Zeta had looked pleased when Sterling said he was alone in the world since his aunt Marie had died. Ferro had even asked what mail Sterling expected to receive. Ferro’s expression was indifferent as Sterling began with his railroad pension check. He did not expect letters. Then Sterling rattled off his magazine subscriptions. Ferro turned away abruptly before Sterling had finished. There was no mention of days off or trips into Tucson. After Sterling had got settled in his new job, it might be nice to go to town once in a while. He wanted to get a library card. He was curious about the town itself because Tucson had a notorious history. Besides Tom Mix, other famous people had met their downfall in Tucson. Geronimo and John Dillinger to name two. Old Mafia godfathers and their loyal lieutenants retired to Tucson where they waited for strokes to carry them away in their sleep. Sterling would like very much just to stand on the sites of these historical events.

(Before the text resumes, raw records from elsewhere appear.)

(** A tag length of zero: [l[a:-0]] is empty and [l[-0:]] is all of [l]. *)
Lemma py_slice_to_zero {A} (l : list A) (a : Z) :
  0 <= a -> py_slice l (Some a) (Some (- 0)) = [].
Proof.
  intros Ha. unfold py_slice, py_index.
  change (- 0) with 0. change (0 <? 0) with false. cbv iota.
  destruct (a <? 0) eqn:Ea; [lia |].
  rewrite (Z.min_l 0) by lia.
  replace (Z.to_nat (0 - _)) with 0%nat by lia. apply take_0.
Qed.

Lemma py_slice_from_zero {A} (l : list A) :
  py_slice l (Some (- 0)) None = l.
Proof.
  unfold py_slice, py_index.
  change (- 0) with 0. change (0 <? 0) with false. cbv iota.
  rewrite Z.min_l by lia. rewrite drop_0, take_ge; auto; lia.
Qed.

(** ** [decrypt_data] *)

Section DecryptData.
Variable P : Platform.

Lemma unpack_header (envelope : bytes) :
  (12 <= length envelope)%nat ->
  struct_unpack_3I (take 12 envelope)
  = Ok (env_iv_len envelope, env_tag_len envelope, env_data_len envelope).
Proof.
  intros Hlen.
  do 12 (destruct envelope as [| ? envelope]; [cbn in Hlen; lia |]).
  cbn [take firstn struct_unpack_3I]. rewrite !le_u32_value. reflexivity.
Qed.

Lemma decrypt_data_short (envelope key : bytes) :
  (length envelope < 12)%nat ->
  decrypt_data P (Some envelope) (Some key)
  = Raise (StructError "unpack requires a buffer of 12 bytes").
Proof.
  intros Hlen. unfold decrypt_data.
  rewrite py_slice_prefix by (unfold header_len; lia).
  change (Z.to_nat header_len) with 12%nat.
  rewrite take_ge by lia.
  do 12 (destruct envelope as [| ? envelope]; [reflexivity |]).
  cbn in Hlen. lia.
Qed.

(** The call of the cipher that [decrypt_data] ends in. *)
Lemma decrypt_data_call (envelope key : bytes) :
  (12 <= length envelope)%nat ->
  decrypt_data P (Some envelope) (Some key)
  = aes_gcm_decrypt P key (env_iv envelope)
      (py_slice envelope (Some (- env_tag_len envelope)) None)
      (py_slice envelope (Some (env_iv_len envelope + 12))
         (Some (- env_tag_len envelope))).
Proof.
  intros Hlen. unfold decrypt_data.
  rewrite py_slice_prefix by (unfold header_len; lia).
  change (Z.to_nat header_len) with 12%nat.
  rewrite unpack_header by assumption. unfold header_len.
  pose proof (u_le_nonneg (sub envelope 0 4)) as Hiv.
  fold (env_iv_len envelope) in Hiv.
  rewrite py_slice_abs by lia. unfold env_iv.
  now rewrite (Z.add_comm 12).
Qed.

Lemma env_tag_len_nonneg (envelope : bytes) : 0 <= env_tag_len envelope.
Proof. apply u_le_nonneg. Qed.

Lemma env_iv_len_nonneg (envelope : bytes) : 0 <= env_iv_len envelope.
Proof. apply u_le_nonneg. Qed.

(** With a tag length above zero the three slices are the ones of the
    envelope format, whatever the cipher then says. *)
Lemma decrypt_data_tagged (envelope key : bytes) :
  (12 <= length envelope)%nat -> 0 < env_tag_len envelope ->
  decrypt_data P (Some envelope) (Some key)
  = aes_gcm_decrypt P key (env_iv envelope) (env_tag envelope)
      (env_ciphertext envelope).
Proof.
  intros Hlen Htag. rewrite decrypt_data_call by assumption.
  pose proof (env_iv_len_nonneg envelope).
  rewrite py_slice_from_neg, py_slice_to_neg by lia.
  unfold env_tag, env_ciphertext, env_len. now rewrite (Z.add_comm 12).
Qed.

(** With a tag length of zero the tag is the whole envelope and the
    data is empty. *)
Lemma decrypt_data_untagged (envelope key : bytes) :
  (12 <= length envelope)%nat -> env_tag_len envelope = 0 ->
  decrypt_data P (Some envelope) (Some key)
  = aes_gcm_decrypt P key (env_iv envelope) envelope [].
Proof.
  intros Hlen Htag. rewrite decrypt_data_call by assumption.
  pose proof (env_iv_len_nonneg envelope).
  rewrite Htag, py_slice_from_zero, py_slice_to_zero by lia. reflexivity.
Qed.

Lemma length_env_iv (envelope : bytes) :
  (length (env_iv envelope) <= length envelope - 12)%nat.
Proof.
  unfold env_iv, sub. rewrite length_take, length_drop. lia.
Qed.

(** C3. Every envelope and key that [decrypt_data] accepts, that is,
    decrypts without raising, is read as the format says: the first 12
    bytes are the little-endian unsigned 32-bit integers [iv_len],
    [tag_len] and [data_len]; the IV is [envelope[12 : 12+iv_len]], the
    ciphertext [envelope[12+iv_len : len(envelope)-tag_len]], the tag
    [envelope[len(envelope)-tag_len :]]; and the result is the AES-GCM
    decryption of that ciphertext under the key with that IV and tag.
    The cipher is any one that checks the lengths of IV and tag as the
    cryptography library does. *)
Theorem decrypt_data_reads_envelope (envelope key plain : bytes) :
  gcm_checks_lengths P ->
  decrypt_data P (Some envelope) (Some key) = Ok plain ->
  (12 <= length envelope)%nat /\
  struct_unpack_3I (sub envelope 0 12)
  = Ok (env_iv_len envelope, env_tag_len envelope, env_data_len envelope) /\
  aes_gcm_decrypt P key (env_iv envelope) (env_tag envelope)
    (env_ciphertext envelope) = Ok plain.
Proof.
  intros Hgcm Hok.
  destruct (Nat.lt_ge_cases (length envelope) 12) as [Hshort | Hlen].
  { rewrite decrypt_data_short in Hok by assumption. discriminate. }
  split; [assumption |]. split; [now apply unpack_header |].
  pose proof (env_tag_len_nonneg envelope) as Hnn.
  destruct (Z.eq_dec (env_tag_len envelope) 0) as [Hzero | Hpos].
  - rewrite decrypt_data_untagged in Hok by assumption.
    apply Hgcm in Hok as [Hiv Htag].
    pose proof (length_env_iv envelope). lia.
  - rewrite decrypt_data_tagged in Hok by (assumption || lia). exact Hok.
Qed.
(* ===== verification/Prelude.v ===== *)
(** * KinTane: a verification of the kernel's machine-independent core

    KinTane is a kernel written in Rust.  Its machine-independent crates hold the logic that
    has to be right whatever the machine: capabilities and the objects they name, scheduling,
    time, message channels, memory and the network.  This library models those crates
    function by function and proves what they promise.

    ** How the code is read

    - A structure is a [Record], an enum an [Inductive] with the source's constructors, and
      every function a definition that runs: a [Fixpoint] or [Definition] that can be
      evaluated on a concrete state.
    - A method of [&mut self] takes the state and gives the state it leaves.
    - [Result<A, E>] is [result A E], with [let?] for the [?] operator.
    - A panic is a value: a definition that can panic (an index out of range, an unchecked
      subtraction below zero, an addition past its width, a failed assertion) is in [option],
      and [None] is the panic.  The theorems show that no reachable state gives [None].
    - A [w]-bit integer is a [Z] (or a [nat] for sizes and indices) with its width written
      out: [checked_add], [saturating_add], [wrapping_add], [shl], [u_not] below.
    - An operation that runs under a lock is one step.  Where the code interleaves atomic
      operations (the reference count) the model interleaves them, as a step relation.
    - What the crates take from elsewhere is a parameter: page size and width of [usize]
      ([MmFrame.Arch]), the network device, the settings of the build ([checked], [poison] and
      [injecting] in the heap).  Where a crate is generic over a trait the model is a type
      class with the trait's operation and another with what its clients rely on: sources of
      identities ([KobjectObject.IdSource]) and of frames ([KallocBase.FrameSource]).
    - Memory that is written through a pointer is a function from addresses to bytes
      ([KallocBase.Poison]).
    - A loop is structural recursion over what it walks, or recursion with fuel where it is
      not structural.  The fuel chosen is shown to be enough: a list of [n] slots is walked in
      [n] turns ([SchedRunQueue]), a heap of [n] timers sifts in [n] turns and an expiry pass
      ends in one turn more than there are slots ([TimeTimer]), the clock's long conversion in
      the number of its chunks ([TimeClock]), a binary search in the length of its array
      ([MmRegion]), the collector in one turn more than there are messages queued ([IpcSet]),
      folding a [u32] of carries in three turns and TCP options in one turn per byte
      ([NetWire]); the runs a connection holds coalesce in one turn more than there are slots
      for them, and the passes over waiting connections and owed resets in one more than their
      slots ([NetTcp]); the buddy allocator carves and checks in one turn per page and merges
      in one per order ([KallocBuddy]).
    - Bounds in statements: a TCP stream is below [2^30] bytes a way, a time below [2^58]
      nanoseconds (nine years of uptime), a table of connections serves [2^26] calls and a
      stack [2^19] requests before any 32-bit counter could reach its end.  TCP checks [usize]
      at 32 bits, the narrowest machine; the heap is proved for any width from 32 bits on.

    ** The files

    - [Prelude] (this file): results, integers, lists, folds, step relations, automation.
    - [KobjectRights], [KobjectObject], [KobjectHandle], [KobjectStore]: kernel/kobject.
      Rights as bit sets; identities and the atomic reference count; the table of handles with
      its generations; the object store and the references it hands out.
    - [SchedRunQueue], [SchedBalance]: kernel/sched.  The run queue (slots linked into one FIFO
      per level, with a bitmap); CPU sets, placement of a woken thread, balancing.
    - [TimeClock], [TimeTimer]: kernel/time.  Instants, the fixed-point scale and the clock;
      the timer queue (slots and a heap).
    - [IpcInbox], [IpcChannel], [IpcAccounting], [IpcSet], [IpcSetAccounting]: kernel/ipc.  The
      ring of messages; channels whose messages carry handles between tables; the count of
      references over any number of tables; the set of channels and its collector of
      unreachable endpoints; and the same count over a set.
    - [MmFrame], [MmPhys], [MmRegion], [MmShares], [MmDirectMap]: hal addresses and kernel/mm.
      Frames and ranges; the physical frame allocator from the memory map on; the region map of
      an address space; the counts of shared frames; the window physical memory is seen
      through.
    - [KallocBuddy], [KallocBuddyInv], [KallocBuddySpec], [KallocBuddyRuns]: the buddy allocator
      of kernel/kalloc on the bytes of its store; its invariant; each operation against a set
      of blocks; and any sequence of calls.
    - [KallocBase], [KallocBump], [KallocSlab], [KallocHeap]: the rest of kernel/kalloc.
      Layouts, contexts, fault injection, poisoning and frame sources; the arena; the size
      classes; the heap over the arena, the classes and the attached pages.
      [KallocBumpInv], [KallocSlabInv] and [KallocHeapInv] hold their invariants,
      [KallocHeapRuns] the theorems about a heap under any sequence of calls.
    - [NetWire], [NetReasm], [NetLink]: kernel/net.  The wire formats; reassembly of fragments;
      the ARP cache and the buffer pool.
    - [NetTcp]: kernel/net/src/tcp.rs, every function.  [NetTcpSeq], [NetTcpRecv],
      [NetTcpSend], [NetTcpEmit] and [NetTcpArrive] are what its theorems are made of: sequence
      numbers as positions in a stream, the two sides of a connection, what it sends, what an
      arrival does.  [NetTcpStream] has two connections and the network between them,
      [NetTcpRobust] and [NetTcpTable] one machine's connections against any peer,
      [NetTcpTyped] the ranges of every field, [NetTcpCases] runs that show the code's limits.
    - [NetStack], [NetStackTcp], [NetStackRuns]: kernel/net/src/stack.rs.  Addressing, echo,
      datagrams and fragments; the poll, the flush and the calls on connections; and any
      sequence of requests.
    - [SyncLockdep]: kernel/sync/src/lockdep.rs.  The lock-order checker: the order seen
      between lock classes, each CPU's stack of held locks, and every check.
    Each file has a Module per component, and ends in the theorems about it.  A component's
    client requires its file and uses its lemmas: the handle table and the object store under
    the channels, frames under the frame allocator, that allocator (through [FrameSource]),
    the direct map, the arena, the classes and the buddy allocator under the heap, and the wire
    formats, the reassembler, the cache, the pool and TCP under the stack.

    ** What the theorems show

    - Bit tricks are the sets they stand for: rights, CPU sets, the frame bitmaps.
    - Each data structure implements a small mathematical one, on every branch, errors
      included: handle tables a partial map that never revives a closed handle; the run queue
      one FIFO per level; the timer queue a set; an inbox a bounded queue; the frame allocator
      a set of frames with no owner twice; the region map a map of disjoint intervals; the ARP
      cache a bounded map with expiry; a set of fragments the map of bytes that arrived.
    - What is counted is what there is: references, live handles, shared frames, pool buffers,
      over every sequence of operations from the start.
    - What fails changes nothing, and what is all or nothing is.
    - Rights never grow, stale handles and timer ids never come back, retired objects are not
      found again, a closed endpoint stays closed.
    - Passes end and leave nothing behind: expiry, iteration, collection, reassembly.
    - Arithmetic is exact at its width: the clock loses no fraction of a nanosecond, the
      checksum is RFC 1071's.
    - Two network stacks talk to each other: an address is resolved, a ping is answered, a
      datagram arrives.
    - TCP delivers: over a network that loses, repeats, delays and reorders, each program reads
      a prefix of what the other wrote, and is told of the end only after all of it.  The states
      follow RFC 793's diagram, rings are neither lost nor shared, and every field stays in the
      range of its type.
    - No request and no frames of any bytes make a stack panic or lose a buffer, and a poll
      takes the frames that wait.  Left out is only a FIN that is not the one that ended its
      connection's stream, which the code takes for one more (shown in [NetTcpCases]).
    - The buddy allocator is a set of aligned blocks whose free space is always coalesced; its
      own check never fails, and no frame is handed out twice.
    - The kernel heap keeps allocations apart, aligned and inside the window, whichever
      allocator served them and whatever the frame source and the injector do; it writes no
      byte of an allocation that is out, and serves what fits.  Two examples in
      [KallocHeapRuns] show why its window has to start at a multiple of the page size and why
      frame zero of an identity map is of no use to it.
    - The lock-order checker accepts no cycle of any length and reports only what happened.
    ** What is not modelled, and why

    - The architecture: page tables, traps, context switches, device registers, and the
      atomics under the locks.  They are assembly and hardware; their effect on the crates
      modelled here is the atomicity of one operation and the parameters above.  Memory
      orderings weaker than sequential consistency are not modelled.
    - Formatting, hashing and debug output.
    - The parts that bind the crates to a machine (kernel/main), the drivers, the boot
      loaders and the build tool.
    - Demand paging and copy-on-write ([vm.rs], [paged.rs]), which write entries the processor
      reads; the map of regions and the counts of shared frames they rest on are modelled.
    - The storage stack, the loaders, device discovery and the system-call personality, which
      are clients of the components here. *)

From stdpp Require Export base tactics list numbers option gmap sets.

(** ** Results and panics

    A Rust function that returns [Result<A, E>] is modelled by [result A E].  A function
    that can panic (an index out of bounds, an unchecked subtraction below zero) is modelled
    in [option]: [None] is the panic, and the components prove that no reachable state
    panics.  stdpp's bind notation [x ← m; k] sequences such computations. *)

Inductive result (A E : Type) : Type :=
| Ok (a : A)
| Err (e : E).
Arguments Ok {A E} a.
Arguments Err {A E} e.

Declare Scope rust_scope.
Delimit Scope rust_scope with rust.

(** Rust's [?]: continue with the value, or return the error. *)
Notation "'let?' x := e 'in' k" :=
  (match e with Ok x => k | Err err => Err err end)
  (at level 10, x binder, k at level 200) : rust_scope.
Open Scope rust_scope.
(** The loop of [check_transfer_out_many] from position [index] on: [handles] is the whole
    list, [rest] what is left of it. *)
Fixpoint check_from (self : t) (handles : list Handle.t) (index : nat) (rest : list Handle.t) :
    result unit TransferError :=
  match rest with
  | [] => Ok tt
  | h :: rest =>
      match get self h with
      | Err error => Err (THandle index error)
      | Ok e =>
          if negb (Rights.contains (Entry.rights e) Rights.TRANSFER)
          then Err (THandle index (AccessDenied Rights.TRANSFER (Entry.rights e)))
          else if existsb (λ earlier, earlier =? h) (take index handles)
          then Err (TDuplicate index)
          else check_from self handles (S index) rest
      end
  end.

Definition check_transfer_out_many (self : t) (handles : list Handle.t) :
    result unit TransferError :=
  check_from self handles 0 handles.

(** The moving loop: what [sink] receives is collected in order. *)
Fixpoint move_from (self : t) (index : nat) (handles : list Handle.t) :
    option (t * list (nat * Entry.t)) :=
  match handles with
  | [] => Some (self, [])
  | h :: handles =>
      match slots self !! Handle.index h with
      | None => move_from self (S index) handles
      | Some slot =>
          match entry slot with
          | None => move_from self (S index) handles
          | Some e =>
              live' ← usub (live self) 1;
              let self' := {| slots := <[Handle.index h := advance (take_entry slot)]> (slots self);
                              live := live' |} in
              '(self'', sunk) ← move_from self' (S index) handles;
              Some (self'', (index, e) :: sunk)
          end
      end
  end.
Lemma pick_next_rep q Q :
  rep q Q →
  ∃ q' o, pick_next q = Some (q', o) ∧ peek q = Some o ∧
  match o with
  | None => q' = q ∧ len q = 0%nat ∧ ∀ L, (L < LEVELS)%nat → queue q L = []
  | Some (i, p) => (p < LEVELS)%nat ∧ wf q' ∧ queue q p = i :: queue q' p ∧
      (∀ L, (p < L)%nat → (L < LEVELS)%nat → queue q L = []) ∧
      (∀ L, (L < LEVELS)%nat → L ≠ p → queue q' L = queue q L) ∧
      len q = (len q' + 1)%nat ∧ length (slots q') = length (slots q)
  end.
Proof.
  intros Hr. unfold pick_next, peek. destruct (highest (nonempty q)) as [L|] eqn:Hh.
  2:{ exists q, None. split_and!; [done..| |].
      - rewrite (rep_len _ _ Hr). destruct (count_if used (slots q)) eqn:E; [done|].
        destruct (proj1 (count_if_pos used (slots q))) as (x & s & Hs & Hu); [lia|].
        destruct (rep_used _ _ Hr x s Hs Hu) as [HL Hin].
        rewrite (highest_empty q Q) in Hin by done. by apply elem_of_nil in Hin.
      - intros L HL. by rewrite (queue_rep q Q), (highest_empty q Q) by done. }
  destruct (highest_rep q Q L Hr Hh) as (HL & (x & l & s & HQ & Hs & Hu & Hp & Hn) & Hhi).
  unfold unlink_head. pose proof (rep_level _ _ Hr L HL) as Elv. rewrite HQ in Elv. simpl in Elv.
  rewrite Elv. simpl. rewrite Hs. simpl.
  rewrite (set_at_Some _ _ _ _ Elv), (set_at_Some _ _ _ _ Hs). simpl.
  pose proof (lookup_lt_Some _ _ _ Hs) as Hlt.
  rewrite list_lookup_insert_eq by done. simpl.
  rewrite (set_at_Some _ _ _ (set_next s None)) by (by apply list_lookup_insert_eq). simpl.
  rewrite list_insert_insert_eq. set (c := set_used (set_next s None) false).
  pose proof (count_if_insert used _ _ _ c Hs) as Hc. rewrite Hu in Hc.
  change (used c) with false in Hc. simpl in Hc.
  assert (usub (len q) 1 = Some (len q - 1)%nat) as ->.
  { apply usub_Some. rewrite (rep_len _ _ Hr). lia. }
  simpl. eexists _, _. split_and!; [done..|]. rewrite Hp.
  match goal with |- context [wf ?q1] => set (q' := q1) in * end.
  assert (relink (slots q) (<[x:=c]> (slots q)) (last (@nil nat)) (l !! 0%nat) x) as Hre.
  { split; [|done]. intros y Hy _. by rewrite list_lookup_insert_ne. }
  assert (rep q' (fupd Q L ([] ++ l))) as Hr'.
  { assert (q' = {| slots := <[x:=c]> (slots q);
        levels := <[L:={| head := l !! 0%nat; tail := last l |}]> (levels q);
        nonempty := match l !! 0%nat with None => clear_bit (nonempty q) L | Some _ => nonempty q end;
        len := len q - 1 |}) as ->.
    { unfold q'. rewrite Hn. by destruct l. }
    apply (rep_unlink q Q L [] x l _ c); try done.
    - by apply list_lookup_insert_eq.
    - apply length_insert.
    - lia.
    - rewrite (rep_len _ _ Hr). lia. }
  destruct (queue_unlink q Q q' L [] x l s) as (H1 & H2 & H3); try done.
  { apply same_threads_insert. }
  split_and!; try done.
  - by eexists.
  - by rewrite H1, H2.
  - intros L' Hgt HL'. by rewrite (queue_rep q Q), Hhi by done.
  - unfold q'. simpl. rewrite (rep_len _ _ Hr). lia.
  - unfold q'. simpl. by rewrite length_insert.
Qed.

Lemma runqueue_wf_new N q : new N = Some q → wf q ∧ len q = 0%nat ∧ length (slots q) = N ∧ ∀ L, queue q L = [].
Proof.
  intros Hq. pose proof (rep_new N q Hq) as Hr. split; [by eexists|].
  assert (∀ L, (L < LEVELS)%nat → queue q L = []) as He by (intros L HL; by rewrite (queue_rep q _ L Hr HL)).
  split_and!.
  - unfold new in Hq. destruct (_ <=? _); by simplify_eq/=.
  - unfold new in Hq. destruct (_ <=? _); simplify_eq/=. by rewrite length_replicate.
  - intros L. destruct (decide (L < LEVELS)%nat); [by apply He|]. unfold queue.
    rewrite lookup_ge_None_2; [done|]. rewrite (rep_levels _ _ Hr). lia.
Qed.

(** ** The order of picking *)

(** The threads of the levels below [n], highest level first, in arrival order within one. *)
Fixpoint order_below (q : t) (n : nat) : list (ThreadId * Priority) :=
  match n with
  | O => []
  | S n => ((λ i, (i, n)) <$> queue q n) ++ order_below q n
  end.

Definition pick_order (q : t) : list (ThreadId * Priority) := order_below q LEVELS.

Lemma order_below_skip q K L :
  (L < K)%nat → (∀ L', (L < L')%nat → (L' < K)%nat → queue q L' = []) →
  order_below q K = ((λ i, (i, L)) <$> queue q L) ++ order_below q L.
Proof.
  induction K as [|K IH]; intros HL He; [lia|]. simpl.
  destruct (decide (L = K)) as [->|]; [done|]. rewrite (He K) by lia. simpl. apply IH; [lia|].
  intros L' ? ?. apply He; lia.
Qed.

Lemma order_below_empty q K : (∀ L, (L < K)%nat → queue q L = []) → order_below q K = [].
Proof. induction K as [|K IH]; intros He; [done|]. simpl. rewrite He by lia. apply IH. auto. Qed.

Lemma order_below_ext q q' K : (∀ L, (L < K)%nat → queue q' L = queue q L) → order_below q' K = order_below q K.
Proof. induction K as [|K IH]; intros He; [done|]. simpl. rewrite He by lia. f_equal. auto. Qed.

Lemma drain_order fuel q : wf q → (len q < fuel)%nat → drain fuel q = Some (pick_order q).
Proof.
  revert q. induction fuel as [|fuel IH]; intros q [Q Hr] Hf; [lia|]. simpl.
  destruct (pick_next_rep q Q Hr) as (q' & [[i p]|] & -> & _ & Ho); simpl.
  - destruct Ho as (Hp & Hwf & Hq & Hhi & Hoth & Hlen & _). rewrite (IH q' Hwf) by lia. simpl.
    f_equal. unfold pick_order.
    rewrite (order_below_skip q LEVELS p), (order_below_skip q' LEVELS p), Hq by
      (try done; intros L' ? ?; rewrite ?Hoth by lia; by apply Hhi). simpl. f_equal. f_equal.
    apply order_below_ext. intros L HL. apply Hoth; lia.
  - destruct Ho as (-> & _ & He). by rewrite <-(order_below_empty q LEVELS He).
Qed.

(** The iterator has the slots [l] of level [K] and the levels below [K] before it. *)
Definition iter_at (q : t) (Q : nat → list nat) (K : nat) (l : list nat) (it : Iter) : Prop :=
  (K ≤ LEVELS)%nat ∧ in_u 32 (it_levels it) ∧
  (∀ L, Z.testbit (it_levels it) (Z.of_nat L) = bool_decide (L < K)%nat && bool_decide (Q L ≠ [])) ∧
  cursor it = l !! 0%nat ∧ linked (slots q) K l.

Lemma iter_next_at fuel q Q K l it :
  rep q Q → iter_at q Q K l it →
  ∃ it' o, iter_next (S (S fuel)) q it = Some (it', o) ∧
  match o with
  | None => ids (slots q) l = [] ∧ order_below q K = []
  | Some x => ∃ K' l', iter_at q Q K' l' it' ∧
      ((λ i, (i, K)) <$> ids (slots q) l) ++ order_below q K =
      x :: ((λ i, (i, K')) <$> ids (slots q) l') ++ order_below q K'
  end.
Proof.
  intros Hr (HK & Hu & Hb & Hc & Hl). destruct l as [|x l].
  2:{ destruct (Hl 0%nat x eq_refl) as (s & Hs & _ & Hp & Hn). simpl in Hc. cbn [iter_next]. rewrite Hc. simpl.
      rewrite Hs. simpl. eexists _, _. split; [done|]. exists K, l. split.
      - split_and!; try done. by eapply linked_tail.
      - by rewrite (ids_cons _ s), Hp by done. }
  cbn [iter_next]. rewrite Hc. simpl. destruct (highest (it_levels it)) as [L|] eqn:Hh.
  2:{ eexists _, None. split; [done|]. split; [done|]. apply order_below_empty. intros L HL.
      rewrite (queue_rep q Q) by (done || lia). pose proof (highest_None _ L Hh) as Hb'.
      rewrite Hb, bool_decide_eq_true_2 in Hb' by done. simpl in Hb'.
      apply bool_decide_eq_false in Hb'. by destruct (Q L); [|destruct Hb']. }
  destruct (highest_Some _ _ Hu Hh) as (HL & HbL & Hhi).
  rewrite Hb in HbL. apply andb_true_iff in HbL as [HLK%bool_decide_eq_true HQ%bool_decide_eq_true].
  rewrite (rep_level _ _ Hr L HL). simpl.
  pose proof (rep_linked _ _ Hr L HL) as HlL. destruct (Q L) as [|x l] eqn:EQ; [done|]. simpl.
  destruct (HlL 0%nat x eq_refl) as (s & Hs & _ & Hp & Hn). rewrite Hs. simpl.
  eexists _, _. split; [done|]. exists L, l. split.
  - split_and!; simpl; try done; [lia|by apply clear_bit_in_u| |by eapply linked_tail].
    intros n. rewrite clear_bit_spec, Hb by done. repeat case_bool_decide; simpl; try done; try lia.
    exfalso. specialize (Hhi n ltac:(lia)). rewrite Hb in Hhi.
    rewrite !bool_decide_eq_true_2 in Hhi; done.
  - rewrite (order_below_skip q K L), (queue_rep q Q), EQ, (ids_cons _ s), Hp; try done.
    intros L' HL' HK'. specialize (Hhi L' HL'). rewrite Hb, bool_decide_eq_true_2 in Hhi by done.
    simpl in Hhi. apply bool_decide_eq_false in Hhi. rewrite (queue_rep q Q) by (done || lia).
    by destruct (Q L'); [|destruct Hhi].
Qed.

Sometimes the Police Gazette ran specials on famous crimes of yesteryear. These had been his favorites. He had been most excited the time they had the special on Geronimo. Geronimo was included with John Dillinger and Pretty Boy Floyd and Billy the Kid. Sterling had often heard Aunt Marie and her sisters talk about the old days, and Geronimo’s last raids, when even a platoon of Laguna “regulars” had helped patrol New Mexico territory for Apache renegades. Somehow Sterling had never quite imagined old Geronimo in the same class with Bonnie Parker and Clyde Barrow. Geronimo had turned to crime only as a last resort, after Mexican army troops had slaughtered his wife and three children on U.S. territory in southern Arizona. Despite the border violations by the Mexican army and the murder of Apache women and children who had been under the jurisdiction of the U.S. Department of War, no U.S. action had ever been taken against the Mexican army. Geronimo had been forced to seek justice on his own.